Carryover Timeline for FFY 2017 Funds Total Grant Award Period: July 1, 2017 to September 30, 2019 Deadline to Obligate 85% of Award: September 30, 2018 Deadline to obligate 100% of Award: September 30, 2019 Deadline to Request Reimbursement for ALL Funds: November 15, 2019
Carryover Timeline for FFY 2018 Funds Total Grant Award Period: July 1, 2018 to September 30, 2020 Deadline to Obligate 85% of Award: September 30, 2019 Deadline to obligate 100% of Award: September 30, 2020 Deadline to Request Reimbursement for ALL Funds: November 15, 2020
Carryover Timeline for FFY 2019 Funds Total Grant Award Period: July 1, 2019 to September 30, 2021 Deadline to Obligate 85% of Award: September 30, 2020 Deadline to obligate 100% of Award: September 30, 2021 Deadline to Request Reimbursement for ALL Funds: November 15, 2021
Object Code 1000 • PERSONAL SERVICES - Includes all compensation for the direct labor of persons in the employment of the local government. Salaries and wages paid to employees for full‐ and part‐time work, including overtime, shift differential, and similar compensation. Includes payments for time not worked, including sick leave, vacation, holidays, jury duty, military leave, and other paid absences that are earned during the reporting period. • For the purposes of this report, the term “salaries” means all compensation including base wage. This also includes amounts paid through salary reduction plans, such as tax‐sheltered annuities and flexible benefit plans.

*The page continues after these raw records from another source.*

(** The rows of a screen are distinct rows of the window. *)
Lemma screen_rows win lines buf :
  (1 <= rows win)%Z ->
  (screen win lines buf).*1
  = ((fun i => (rows win - 1 - Z.of_nat i)%Z)
     <$> seq 0 (length (take (Z.to_nat (rows win - 1)) lines)))
    ++ [rows win].
Proof.
  intros Hrows. unfold screen. rewrite fmap_app, fmap_imap. simpl.
  f_equal. rewrite <- imap_seq_0. by apply imap_ext.
Qed.

Lemma screen_rows_distinct win lines buf :
  (1 <= rows win)%Z ->
  NoDup (screen win lines buf).*1 /\
  Forall (fun row => (1 <= row <= rows win)%Z) (screen win lines buf).*1.
Proof.
  intros Hrows. rewrite screen_rows by done.
  set (n := length (take (Z.to_nat (rows win - 1)) lines)).
  assert (n <= Z.to_nat (rows win - 1))%nat as Hn
    by (unfold n; rewrite length_take; lia).
  split.
  - apply NoDup_app. split; [|split; [|apply NoDup_singleton]].
    + apply NoDup_fmap_2; [|apply NoDup_seq]. intros i j Hij. lia.
    + intros row (i & -> & Hi)%list_elem_of_fmap Hin%list_elem_of_singleton.
      lia.
  - apply Forall_app. split.
    + apply Forall_fmap, Forall_forall. intros i Hi%elem_of_seq. simpl. lia.
    + constructor; [lia|done].
Qed.

Lemma redraw_visible_row win state buf i l :
  visible_lines win state !! i = Some l ->
  rows_of (redraw win state buf) !! i
  = Some ((rows win - 1 - Z.of_nat i)%Z, line_row win l).
Proof. intros Hl. rewrite redraw_screen. by apply screen_lookup. Qed.

(** C4, as the code has it: for a viewport with at least one row, every
    row [redraw] sends has at most [cols] characters, and at most [rows]
    rows are sent, all of them different rows of the viewport, the input
    line on the last row counted; a rendered line longer than [cols] gives
    exactly [cols] characters (the lines rendered being those after the
    first [scroll], for a scroll offset whose countdown stays within the
    range of [int]). *)
Theorem redraw_fits_viewport win state buf :
  wsize_ok win -> (1 <= rows win)%Z ->
  Forall (fun r => (length r.2 <= Z.to_nat (cols win))%nat)
         (rows_of (redraw win state buf)) /\
  (Z.of_nat (length (rows_of (redraw win state buf))) <= rows win)%Z /\
  NoDup (rows_of (redraw win state buf)).*1 /\
  Forall (fun row => (1 <= row <= rows win)%Z)
         (rows_of (redraw win state buf)).*1 /\
  last (rows_of (redraw win state buf)) = Some (rows win, input_row win buf) /\
  (forall i l,
     (INT_MIN + Z.of_nat (length (log_lines state)) <= scroll state)%Z ->
     visible_lines win state !! i = Some l ->
     (Z.to_nat (cols win) < line_length l)%nat ->
     exists row cs, rows_of (redraw win state buf) !! i = Some (row, cs) /\
                    length cs = Z.to_nat (cols win)).
Proof.
  intros Hwin Hrows. pose proof (wsize_ok_cols win Hwin) as Hcols.
  split; [|split; [|split; [|split; [|split]]]].
  3:{ rewrite redraw_screen. by apply screen_rows_distinct. }
  3:{ rewrite redraw_screen. by apply screen_rows_distinct. }
  3:{ rewrite redraw_screen. unfold screen. by rewrite last_snoc. }
  - rewrite redraw_screen. unfold screen. apply Forall_app. split.
    + apply Forall_forall. intros [row cs] Hin.
      apply list_elem_of_lookup in Hin as [i Hi].
      rewrite list_lookup_imap in Hi.
      destruct (take _ _ !! i) as [l|]; [|done]. injection Hi as _ <-. simpl.
      unfold line_row. rewrite Hcols. apply put_line_length.
    + constructor; [|done]. simpl. apply input_row_length. by destruct Hwin as [_ [? _]].
  - rewrite redraw_screen. unfold screen.
    rewrite length_app, length_imap, length_take. simpl. lia.
  - intros i l _ Hl Hlong. eexists _, _. split; [by apply redraw_visible_row|].
    pose proof (visible_lines_start _ _ _ _ Hl) as Hstart.
    unfold line_row. rewrite Hcols.
    destruct l as [block n start]; simpl in *.
    pose proof (line_end_ge block n start ltac:(lia)) as Hend.
    rewrite put_line_length_exact by lia. lia.
Qed.

Lemma redraw_fits_viewport_witness :
  Forall (fun r => (length r.2 <= Z.to_nat (cols win_3x2))%nat)
         (rows_of (redraw win_3x2 state_abc buf_hi)) /\
  (Z.of_nat (length (rows_of (redraw win_3x2 state_abc buf_hi)))
   <= rows win_3x2)%Z /\
  NoDup (rows_of (redraw win_3x2 state_abc buf_hi)).*1 /\
  Forall (fun row => (1 <= row <= rows win_3x2)%Z)
         (rows_of (redraw win_3x2 state_abc buf_hi)).*1 /\
  last (rows_of (redraw win_3x2 state_abc buf_hi))
  = Some (rows win_3x2, input_row win_3x2 buf_hi) /\
  (forall i l,
     (INT_MIN + Z.of_nat (length (log_lines state_abc)) <= scroll state_abc)%Z ->
     visible_lines win_3x2 state_abc !! i = Some l ->
     (Z.to_nat (cols win_3x2) < line_length l)%nat ->
     exists row cs,
       rows_of (redraw win_3x2 state_abc buf_hi) !! i = Some (row, cs) /\
       length cs = Z.to_nat (cols win_3x2)).
Proof.
  apply (redraw_fits_viewport win_3x2 state_abc buf_hi).
  - unfold wsize_ok. simpl. lia.
  - simpl. lia.
Defined.

(** C4 as stated fails for a viewport without rows, a size [get_win_size]
    can return: [redraw] still places the cursor on row 0 and sends the
    input line, one row where the claim allows none. *)
Lemma zero_rows_viewport_counterexample :
  wsize_ok win_0x80 /\ rows win_0x80 = 0%Z /\
  rows_of (redraw win_0x80 state_abc buf_hi) = [(0%Z, [104; 105]%Z)] /\
  ~ (Z.of_nat (length (rows_of (redraw win_0x80 state_abc buf_hi)))
     <= rows win_0x80)%Z.
Proof.
  split; [unfold wsize_ok; simpl; lia|]. split; [reflexivity|].
  split; [reflexivity|]. vm_compute. intros H. by apply H.
Qed.

(** A window reported with no rows has no last row; the input line is sent
    all the same, after a cursor placement on row 0. *)
Example redraw_zero_rows :
  rows_of (redraw win_0x80 state_abc buf_hi) = [(0%Z, [104; 105]%Z)].
Proof. reflexivity. Qed.

(** C5: with [scroll] set to [k], below the number of stored lines, exactly
    the [k] bottom-most stored lines are passed over before the first line
    is rendered: the screen is the one that [scroll = 0] gives for the same
    log once those [k] lines are left out of it. *)
Theorem scroll_skips_bottom_lines win state buf (k : nat) :
  (k < length (log_lines state))%nat ->
  exists skipped rest,
    log_lines state = skipped ++ rest /\ length skipped = k /\
    rows_of (redraw win (set_scroll (Z.of_nat k) state) buf)
      = screen win rest buf /\
    rows_of (redraw win (set_scroll 0 state) buf)
      = screen win (skipped ++ rest) buf.
Proof.
  intros Hk. exists (take k (log_lines state)), (drop k (log_lines state)).
  split; [by rewrite take_drop|]. split; [rewrite length_take; lia|].
  rewrite !redraw_screen, take_drop. split.
  - unfold log_lines. simpl. by rewrite Nat2Z.id.
  - done.
Qed.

Object Code 2000 EMPLOYEE BENEFITS - Job related benefits provided to employees as part of their total compensation. Fringe benefits include the employer’s portion of FICA, pensions, insurance (life, health, disability income, etc.) and employee allowances. Consistency in application should be maintained at all times: • Allocation by percentage of payroll dollars • Allocation by Head Count • Direct to Program or Activity
Object Code 3000 PURCHASED/CONTRACTUAL SERVICES - Services acquired from outside sources (i.e., private vendors, public authorities, or other governmental entities). Purchase of the service is on a fee basis or fixed time contract basis. Allowable payments would be to individual or firms that are independent contractors and not employees of the grantee or sub‐grantee organization.

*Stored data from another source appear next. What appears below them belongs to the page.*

(** * Letterboxd -> Notion sync: a shallow embedding of
      [scripts/sync-letterboxd-to-notion.js] and the properties of its
      title normaliser, star-rating parser, payload builder and main loop. *)

From Stdlib Require Import NArith List QArith Qcanon Lia Permutation.
From stdpp Require Import gmap strings list fin_maps.

Local Open Scope N_scope.

(** ** JavaScript strings

    A JS string is a sequence of UTF-16 code units.  String literals of the
    script that are plain ASCII are written with [lit]. *)

Abbreviation jsstring := (list N).

Definition lit (s : string) : jsstring :=
  map Ascii.N_of_ascii (String.list_ascii_of_string s).

(** ECMAScript [LineTerminator]: LF, CR, LS, PS. *)
Definition is_line_terminator (c : N) : bool :=
  (c =? 10) || (c =? 13) || (c =? 0x2028) || (c =? 0x2029).

(** ECMAScript [WhiteSpace]: TAB, VT, FF, SP, NBSP, ZWNBSP and category Zs. *)
Definition is_white_space (c : N) : bool :=
  (c =? 9) || (c =? 11) || (c =? 12) || (c =? 32) || (c =? 160)
  || (c =? 0x1680) || ((0x2000 <=? c) && (c <=? 0x200A))
  || (c =? 0x202F) || (c =? 0x205F) || (c =? 0x3000) || (c =? 0xFEFF).

(** What [String.prototype.trim] strips and what the regex class [\s]
    matches: white space and line terminators. *)
Definition is_space (c : N) : bool :=
  is_white_space c || is_line_terminator c.

(** The regex class [\d]. *)
Definition is_digit (c : N) : bool := (48 <=? c) && (c <=? 57).

Fixpoint trimStart (s : jsstring) : jsstring :=
  match s with
  | c :: s' => if is_space c then trimStart s' else s
  | [] => []
  end.

Definition trimEnd (s : jsstring) : jsstring := rev (trimStart (rev s)).

(** [s.trim()] *)
Definition trim (s : jsstring) : jsstring := trimEnd (trimStart s).

(** JS truthiness of a string: every string but the empty one. *)
Definition truthy (s : jsstring) : bool :=
  match s with [] => false | _ :: _ => true end.

(** [x || null] for a possibly undefined/null string [x]. *)
Definition or_null (x : option jsstring) : option jsstring :=
  match x with
  | Some s => if truthy s then Some s else None
  | None => None
  end.

Fixpoint starts_with (p s : jsstring) : bool :=
  match p, s with
  | [], _ => true
  | a :: p', b :: s' => (a =? b) && starts_with p' s'
  | _ :: _, [] => false
  end.

(** [contains p s]: [p] occurs in [s] as a substring ([s.includes(p)]). *)
Fixpoint contains (p s : jsstring) : bool :=
  starts_with p s ||
  match s with
  | [] => false
  | _ :: s' => contains p s'
  end.

(** [s.split(sep)] for a non-empty separator: the scan goes left to right,
    an occurrence of [sep] closes the current piece and the scan resumes
    after it ([skip] counts the units of the occurrence still to pass). *)
Fixpoint split_from (sep : jsstring) (skip : nat) (cur s : jsstring)
  : list jsstring :=
  match s with
  | [] => [rev cur]
  | c :: s' =>
      match skip with
      | S k => split_from sep k cur s'
      | O =>
          if starts_with sep s
          then rev cur :: split_from sep (Nat.pred (length sep)) [] s'
          else split_from sep 0 (c :: cur) s'
      end
  end.

Definition split (sep s : jsstring) : list jsstring := split_from sep 0 [] s.

(** The separator of the RSS title, [" - "]. *)
Definition SEP : jsstring := lit " - ".

(** ** The regular expression of [left?.match]

    The pattern is: start of input, a greedy group of any number of units
    other than line terminators (the dot), a comma, one [\s], a group of
    four [\d], end of input.  [match_year_tail] is the fixed-width end, from
    the comma on; it returns the year group.  [match_title_year] adds the
    greedy group: a unit that is no line terminator is first given to the
    star, and only when the rest then fails is the end tried at this
    position (backtracking).  The result is the pair of captures
    (m[1], m[2]). *)

Definition match_year_tail (s : jsstring) : option jsstring :=
  match s with
  | [c; w; d1; d2; d3; d4] =>
      if (c =? 44) && is_space w
         && is_digit d1 && is_digit d2 && is_digit d3 && is_digit d4
      then Some [d1; d2; d3; d4]
      else None
  | _ => None
  end.

Fixpoint match_title_year (s : jsstring) : option (jsstring * jsstring) :=
  let here := (fun y => ([], y)) <$> match_year_tail s in
  match s with
  | [] => here
  | c :: s' =>
      if is_line_terminator c then here
      else match match_title_year s' with
           | Some (t, y) => Some (c :: t, y)
           | None => here
           end
  end.

(** The shape the script expects of an RSS title, as in
    "Stand by Me, 1986 - ★★★★": title, comma, year, separator, glyphs. *)
Definition raw_title (t y glyphs : jsstring) : jsstring :=
  t ++ lit ", " ++ y ++ lit " - " ++ glyphs.

(** ** parseRssTitle *)

Record ParsedTitle := {
  title : jsstring;
  year : option jsstring;
  stars : option jsstring
}.

Definition parseRssTitle (rawTitle : option jsstring) : ParsedTitle :=
  (* const s = (rawTitle || "").trim(); *)
  let s := trim (default [] rawTitle) in
  (* const [left, stars] = s.split(" - ").map((x) => x?.trim()); *)
  let parts := map trim (split SEP s) in
  let left := parts !! 0%nat in
  let stars := parts !! 1%nat in
  (* const m = left?.match(...); *)
  let m := left ≫= match_title_year in
  {| title := default s (or_null (match m with
                                  | Some (t, _) => Some t
                                  | None => left
                                  end));
     year := snd <$> m;
     stars := or_null stars |}.

(** ** starsToNumber *)

Definition STAR : jsstring := [0x2605].
Definition HALF : jsstring := [0xBD].

Definition is_high_surrogate (c : N) : bool := (0xD800 <=? c) && (c <=? 0xDBFF).
Definition is_low_surrogate (c : N) : bool := (0xDC00 <=? c) && (c <=? 0xDFFF).

(** The strings a [for (const ch of s)] loop binds [ch] to: the code points
    of [s], a well-formed surrogate pair being one of them. *)
Fixpoint code_points (s : jsstring) : list jsstring :=
  match s with
  | [] => []
  | c :: s' =>
      match s' with
      | d :: s'' =>
          if is_high_surrogate c && is_low_surrogate d
          then [c; d] :: code_points s''
          else [c] :: code_points s'
      | [] => [[c]]
      end
  end.

(** The number [val] of [starsToNumber] is a rational here.  The script adds
    1 and 0.5 to 0 in double precision; these sums are exact (a multiple of
    0.5 far below 2^53), so no rounding is left out. *)

(** 0.5 *)
Definition half : Qc := Q2Qc (1 # 2).

(** The body of the loop: [if (ch === "★") val += 1; if (ch === "½") val += 0.5;] *)
Definition star_step (val : Qc) (ch : jsstring) : Qc :=
  let val := if bool_decide (ch = STAR) then (val + 1)%Qc else val in
  if bool_decide (ch = HALF) then (val + half)%Qc else val.

(** The value of [val] when the loop ends. *)
Definition star_sum (s : jsstring) : Qc :=
  fold_left star_step (code_points s) 0%Qc.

Object Code 3000 Food Purchases – Prepared meals, working meals, and/or catered services purchased through a vendor are included in this object code. Reimbursement is capped at the per diem rate for the meal listed according to the state travel regulations. Examples for this object code include meals provided during day‐long professional development sessions, or meals provided to support attendance at family engagement activities. Food purchased from catering services and restaurants such as Pizza Hut, Panera Bread, and Subway is included in this object code.
Object Code 3000 Transportation Services Public Carriers – Payments to public carriers for transportation of pupils on vehicles that are used by the public. Include payments for pupils transported in intra‐city transit buses, taxicabs, airplanes, and intercity/interstate passenger buses.